MITRE Corporation has released the tenth version of ATT&CK, its globally accessible (and free!) knowledge base of cyber adversary tactics and techniques based on real-world observations.
Version ten comes with new Data Source objects, new and changed techniques in its various matrices, key changes to facilitate hunting in ICS environments, and more.
MITRE ATT&CK v10
The most prominent change in this newest version of the framework is new objects with aggregated information about data sources.
“The data source object features the name of the data source as well as key details and metadata, including an ID, a definition, where it can be collected (collection layer), what platform(s) it can be found on, and the data components highlighting relevant values/properties that comprise the data source,” MITRE ATT&CK Content Lead Amy L. Robertson and cybersecurity engineers Alexia Crumpton and Chris Ante explained.
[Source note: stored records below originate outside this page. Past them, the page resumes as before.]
Lemma receiveProperties_spec values raw encrypted set ignore w e :
  receiveProperties values raw encrypted = (set, ignore, w, e) →
  (∀ k, is_Some (set !! k) → HasPrefix k Namespace = false ∧ k ∉ ignore) ∧
  (e = [] → raw = true → encrypted = true → validateRawReceive set ignore = []).
Proof.
  unfold receiveProperties. intros [= <- <- <- <-]. set (st := fold_left _ _ _). split.
  - intros k Hk. split; [|by intros [Hn _]%list_elem_of_filter].
    destruct (receiveKeys_set values (SortStrings (map_to_list values).*1) (mkReceive ∅ [] []) k Hk) as [[v Hv]|Hr].
    + cbn in Hv. by rewrite lookup_empty in Hv.
    + unfold reservedTarget in Hr. rewrite !orb_false_iff in Hr. tauto.
  - intros He -> ->. by apply app_eq_nil in He as [_ He].
Qed.

Lemma validateRawReceive_nil set ignore :
  validateRawReceive set ignore = [] →
  ∀ k, k ∈ ["encryption"; "keyformat"; "pbkdf2iters"] → set !! k = None ∧ k ∉ ignore.
Proof.
  unfold validateRawReceive. intros H k Hk.
  assert ((if decide (is_Some (set !! k)) then ["raw encrypted stream cannot override " +:+ k] else [])
    ++ (if decide (k ∈ ignore) then ["raw encrypted stream cannot exclude " +:+ k] else []) = []) as Hnil.
  { apply elem_of_nil_inv. intros x Hx. assert (x ∈ @nil string) as []%elem_of_nil. rewrite <- H. apply list_elem_of_bind. eauto. }
  apply app_eq_nil in Hnil as [H1 H2]. split.
  - destruct (set !! k); [|done]. by rewrite decide_True in H1.
  - intros Hin. by rewrite decide_True in H2.
Qed.

Lemma SortStrings_nil l : SortStrings l = [] → l = [].
Proof. intros H. pose proof (SortStrings_perm l) as HP. rewrite H in HP. by apply Permutation_nil_l in HP. Qed.

Lemma if_nil (b : bool) (x : string) : (if b then [x] else []) = [] → b = false.
Proof. by destruct b. Qed.

Lemma one_of (s : string) (l : list string) : forallb (λ x, negb (s =? x)%string) l = false → s ∈ l.
Proof.
  induction l as [|x l IH]; cbn; [done|]. destruct (s =? x)%string eqn:E; cbn.
  - intros _. apply eqb_str_true in E as ->. apply list_elem_of_here.
  - intros H. apply list_elem_of_further. auto.
Qed.

Lemma localErrors_nil local : localErrors local = [] → Forall (λ l, ValidateDataset l = Ok tt) local.
Proof.
  unfold localErrors. induction local as [|l local IH]; cbn; [constructor|].
  intros [H1 H2]%app_eq_nil. constructor; [|by apply IH]. by destruct (ValidateDataset l) as [[]|].
Qed.

Lemma filter_fmap_nil {A B} (f : A → B) (P : A → Prop) `{!∀ x, Decision (P x)} (l : list A) :
  f <$> filter P l = [] → Forall (λ x, ¬ P x) l.
Proof.
  intros Hn%fmap_nil_inv. apply Forall_forall. intros x Hx HP.
  assert (x ∈ filter P l) as Hin by (by apply list_elem_of_filter). rewrite Hn in Hin. by apply elem_of_nil in Hin.
Qed.

(** * Properties *)

(** Configuration authority: a resolved value that names a dataset comes
    from a property set locally on the dataset, in the public namespace, or was
    already the parent's; and what is not local or not public has no influence
    on the resolved policy at all. *)
Theorem Resolve_authority dataset parent stored stored' remotes :
  (∀ k v, ef_Values (Resolve dataset parent stored remotes) !! k = Some v → va_Dataset v ≠ "" →
    (va_Dataset v = ds_Name dataset ∧ mkProperty (ds_Name dataset) k (va_Value v) SourceLocal ∈ stored ∧ IsPublic k = true) ∨
    ∃ p, parent = Some p ∧ ef_Values p !! k = Some v) ∧
  (filter (configures (ds_Name dataset)) stored = filter (configures (ds_Name dataset)) stored' →
    Resolve dataset parent stored remotes = Resolve dataset parent stored' remotes).
Proof.
  split.
  - intros k v. rewrite Resolve_Values. apply resolveValues_source.
  - intros H. assert (resolveValues dataset parent stored = resolveValues dataset parent stored') as HR.
    { unfold resolveValues. by rewrite (localValues_filter _ stored), (localValues_filter _ stored'), H. }
    unfold Resolve. by rewrite HR.
Qed.

(** A policy that resolves without errors is safe to use: its grid is well
    formed, its remotes are configured, its local targets are dataset names, the
    send flags agree with the encryption and with each other, and no receive
    override touches the reserved namespace, is also excluded, or changes the
    key of a raw encrypted stream. *)
Theorem Resolve_valid dataset parent stored remotes p :
  p = Resolve dataset parent stored remotes → validPolicy p = true →
  grid_wf (ef_Grid p) ∧ Forall (λ r, r ∈ remotes) (ef_Remote p) ∧
  Forall (λ l, ValidateDataset l = Ok tt) (ef_Local p) ∧
  ef_Incremental p ∈ ["all"; "latest"] ∧ ef_Discard p ∈ [DiscardOff; DiscardFirst; DiscardAll] ∧
  (Replicate (ef_Send p) = true → Props (ef_Send p) = true ∧ (encryptedDataset dataset = true → Raw (ef_Send p) = true)) ∧
  (Raw (ef_Send p) = true → encryptedDataset dataset = false →
    LargeBlocks (ef_Send p) = true ∧ Compressed (ef_Send p) = true ∧ EmbeddedData (ef_Send p) = true) ∧
  (∀ k, is_Some (ef_SetProperties p !! k) → HasPrefix k Namespace = false ∧ k ∉ ef_IgnoreProperties p) ∧
  (Raw (ef_Send p) = true → encryptedDataset dataset = true →
    ∀ k, k ∈ ["encryption"; "keyformat"; "pbkdf2iters"] → ef_SetProperties p !! k = None ∧ k ∉ ef_IgnoreProperties p).
Proof.
  intros -> Hv. unfold Resolve in *. set (values := resolveValues dataset parent stored) in *.
  destruct (toggle values "enabled") as [enabled e1]. destruct (ParseGrid (valueOf values "policy")) as [g|ge] eqn:Eg.
  all: destruct (targets values "remote") as [remote e3], (targets values "local") as [local e4].
  all: destruct (toggle values "large_blocks") as [large e8], (toggle values "compressed") as [compressed e9].
  all: destruct (toggle values "raw") as [raw e10], (toggle values "props") as [props e11], (toggle values "replicate") as [replicate e12].
  all: destruct (receiveProperties values raw _) as [[[set ignore] w2] e15] eqn:Er.
  all: unfold validPolicy in Hv; cbn [ef_Errors] in Hv; destruct (SortStrings _) eqn:Es in Hv; [|done]; apply SortStrings_nil in Es.
  2: { repeat (apply app_eq_nil in Es as [? Es]). done. }
  repeat match goal with H : _ ++ _ = [] |- _ => apply app_eq_nil in H as [? H] end.
  apply receiveProperties_spec in Er as [Hset Hraw].
  cbn [ef_Grid ef_Remote ef_Local ef_Incremental ef_Discard ef_Send ef_SetProperties ef_IgnoreProperties
       Replicate Props Raw LargeBlocks Compressed EmbeddedData].
  repeat match goal with H : (if _ then [_] else []) = [] |- _ => apply if_nil in H end.
  split_and!.
  - by eapply ParseGrid_grid_wf.
  - apply (filter_fmap_nil _ (λ r, r ∉ remotes)) in H4. eapply Forall_impl; [exact H4|]. cbn. intros r Hr.
    destruct (decide (r ∈ remotes)); tauto.
  - by apply localErrors_nil.
  - apply one_of. cbn. by rewrite andb_true_r.
  - apply one_of. cbn. by rewrite andb_true_r, andb_assoc.
  - intros ->. rewrite orb_true_r. split; [done|]. intros He. destruct raw; [done|]. rewrite He in *. done.
  - intros -> He. rewrite He. cbn. by rewrite !orb_true_r.
  - exact Hset.
  - intros Hr He. apply validateRawReceive_nil. by apply Hraw.
Qed.

(** Replicating a scope with an encrypted descendant is raw or refused: the
    adjusted policy, if still valid, sends raw and overrides no encryption
    property; and an explicit choice against raw is never overruled. *)
Theorem ForReplicationScope_raw p rootEncrypted desc :
  Replicate (ef_Send p) = true → desc ≠ "" →
  let q := ForReplicationScope p rootEncrypted desc in
  (validPolicy q = true → Raw (ef_Send q) = true ∧
    ∀ k, k ∈ ["encryption"; "keyformat"; "pbkdf2iters"] → ef_SetProperties q !! k = None ∧ k ∉ ef_IgnoreProperties q) ∧
  (∀ v, ef_Values p !! (Namespace +:+ "raw") = Some v → va_Dataset v ≠ "" → Raw (ef_Send q) = Raw (ef_Send p)) ∧
  (validPolicy q = true → validPolicy p = true).
Proof.
  intros Hr Hd. unfold ForReplicationScope. rewrite Hr, (proj2 (eqb_str_false desc "") Hd). cbn [negb orb].
  assert (∀ l, Compact (SortStrings (ef_Errors p ++ l)) = [] → ef_Errors p = [] ∧ l = []) as Hnil.
  { intros l Hc. apply app_eq_nil. apply elem_of_nil_inv. intros x Hx. assert (x ∈ @nil string) as []%elem_of_nil.
    rewrite <- Hc. by rewrite elem_of_Compact, elem_of_SortStrings. }
  destruct (Raw (ef_Send p)) eqn:Eraw; [|destruct (negb _) eqn:Ev].
  - unfold validPolicy. cbn. split_and!; [| |].
    + destruct (Compact _) eqn:Ec; [|done]. intros _. apply Hnil in Ec as [_ Hn]. split; [done|]. by apply validateRawReceive_nil.
    + by rewrite Eraw.
    + destruct (Compact _) eqn:Ec; [|done]. by apply Hnil in Ec as [-> _].
  - unfold validPolicy. cbn. split_and!; [by destruct (ef_Errors p)|by rewrite Eraw|by destruct (ef_Errors p)].
  - unfold validPolicy. cbn. split_and!.
    + destruct (Compact (SortStrings (ef_Errors p ++ _))) eqn:Ec; [|done]. intros _. apply Hnil in Ec as [_ Hn]. split; [done|]. by apply validateRawReceive_nil.
    + intros v Hv Hne. rewrite Hv, (proj2 (eqb_str_false _ "") Hne) in Ev. done.
    + destruct (Compact (SortStrings (ef_Errors p ++ _))) eqn:Ec; [|done]. by apply Hnil in Ec as [-> _].
Qed.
“These data sources are available for all platforms of Enterprise ATT&CK, including our newest additions that cover OSINT-related data sources mapped to PRE platform techniques.”
“v10 also includes cross-domain mappings of Enterprise techniques to software that were previously only represented in the ICS Matrix, including Stuxnet, Industroyer, and several others. The fact that adversaries don’t respect theoretical boundaries is something we’ve consistently emphasized, and we think it’s crucial to feature Enterprise-centric mappings for more comprehensive coverage of all the behaviors exhibited by the software,” they added.
The complete release notes for MITRE ATT&CK v10 can be found here.
About MITRE ATT&CK
There are several ways it can be used to improve organizational security, and MITRE has recently released an open source tool that allows organizations to customize their local instance of the MITRE ATT&CK database of cyber adversary behavior, as well as share their particular insights with other organizations.
CISA, the Homeland Security Systems Engineering and Development Institute (HSSEDI) and MITRE have also released best practices for cyber threat intelligence analysts to make better use of the framework-
MITRE’s ATT&CK can also be used in conjuntion with D3FEND, a knowledge base of defensive countermeasures for common offensive techniques.